Publisher: Taylor and Francis
Series: Routledge Research in Cultural and Media Studies
Publication Date: January 13, 2016
Binding: Kobo eBook
In her latest contribution to the growing field of emotion studies, Deidre Pribram makes a compelling argument for why culturalist approaches to the study of emotional "disorders" continue to be eschewed, even as the sociocultural and historical study of mental illness flourishes. The author ties this phenomenon to a tension between two fundamentally different approaches to emotion: an individualist approach, which regards emotions as the property of the individual, whether biologically or psychologically, and a culturalist approach, which regards emotions as collective, social processes with distinctive histories and meanings that work to produce particularized subjects. While she links a strong preference for the individualist construct in Western culture to the rise of the psychological and psychiatric disciplines at the turn of the twentieth century, Pribram also engages with a diverse set of case studies tied to psychological and aesthetic discourses on emotions.
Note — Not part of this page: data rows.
(** ** Integer columns *)

(** Of the value [nr]. *)
(* [field.h:2400-2404 val_uint] *)
Definition Field_int_val_uint (f : Field) (nr : Z) : Z := if (nr <? 0) && negb (is_unsigned f) then 0 else u64 nr.

(** [p[i] = 0] for the first [n] bytes, the last one first as the assignments nest. *)
Fixpoint clear_bytes (m : memory) (p : Z) (n : nat) : option memory :=
  match n with O => Some m | S n => m ← write m (p + Z.of_nat n) 0; clear_bytes m p n end.

(* [field.h:2468-2468 reset] *)
Definition tiny_reset (m : memory) (f : Field) : option memory := clear_bytes m (ptr f) 1.
(* [field.h:2475-2475 pack_length] *)
Definition tiny_pack_length : Z := 1.
(* [field.h:2481-2485 pack] *)
Definition tiny_pack (m : memory) (to from : Z) : option (Z * memory) := b ← read m from; m ← write m to b; Some (to + 1, m).
(* [field.h:2487-2494 unpack] *)
Definition tiny_unpack (m : memory) (to from from_end : Z) : option (Z * memory) :=
  if from =? from_end then Some (0, m) else b ← read m from; m ← write m to b; Some (from + 1, m).
(* [field.h:2495-2498 get_max_int_value] *)
Definition tiny_get_max_int_value (f : Field) : Z := if is_unsigned f then 255 else 127.
(* [field.h:2531-2531 reset] *)
Definition short_reset (m : memory) (f : Field) : option memory := clear_bytes m (ptr f) 2.
(* [field.h:2538-2538 pack_length] *)
Definition short_pack_length : Z := 2.
(* [field.h:2543-2544 pack] *)
Definition short_pack (m : memory) (to from : Z) : option (Z * memory) := pack_int16 m to from.
(* [field.h:2546-2548 unpack] *)
Definition short_unpack (m : memory) (to from from_end : Z) : option (Z * memory) := unpack_int16 m to from from_end.
(* [field.h:2549-2552 get_max_int_value] *)
Definition short_get_max_int_value (f : Field) : Z := if is_unsigned f then 65535 else 32767.
(* [field.h:2578-2578 reset] *)
Definition medium_reset (m : memory) (f : Field) : option memory := clear_bytes m (ptr f) 3.
(* [field.h:2585-2585 pack_length] *)
Definition medium_pack_length : Z := 3.
(* [field.h:2594-2597 get_max_int_value] *)
Definition medium_get_max_int_value (f : Field) : Z := if is_unsigned f then 16777215 else 8388607.
(* [field.h:2630-2630 reset] *)
Definition long_reset (m : memory) (f : Field) : option memory := clear_bytes m (ptr f) 4.
(* [field.h:2637-2637 pack_length] *)
Definition long_pack_length : Z := 4.
(* [field.h:2642-2645 pack] *)
Definition long_pack (m : memory) (to from : Z) : option (Z * memory) := pack_int32 m to from.
(* [field.h:2646-2650 unpack] *)
Definition long_unpack (m : memory) (to from from_end : Z) : option (Z * memory) := unpack_int32 m to from from_end.
(* [field.h:2651-2654 get_max_int_value] *)
Definition long_get_max_int_value (f : Field) : Z := if is_unsigned f then 4294967295 else 2147483647.
(* [field.h:2687-2691 reset] *)
Definition longlong_reset (m : memory) (f : Field) : option memory := clear_bytes m (ptr f) 8.
(* [field.h:2698-2698 pack_length] *)
Definition longlong_pack_length : Z := 8.
(* [field.h:2703-2706 pack] *)
Definition longlong_pack (m : memory) (to from : Z) : option (Z * memory) := pack_int64 m to from.
(* [field.h:2707-2711 unpack] *)
Definition longlong_unpack (m : memory) (to from from_end : Z) : option (Z * memory) := unpack_int64 m to from from_end.
(* [field.h:2714-2717 get_max_int_value] *)
Definition longlong_get_max_int_value (f : Field) : Z := if is_unsigned f then 18446744073709551615 else 9223372036854775807.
These range from Van Gogh’s status as emotionally disordered to the public, emotional aesthetics of 19th century melodrama to the diagnostic categories of the DSMs and the fear of "globalizing" emotional disorders in the 21st century. This genuinely interdisciplinary approach makes for a text with potential application in a wide range of disciplines within cultural studies, including sociocultural and historical analysis of psychiatry and psychology, gender theory, subject and identity theory, popular culture studies, and history and theory of the arts.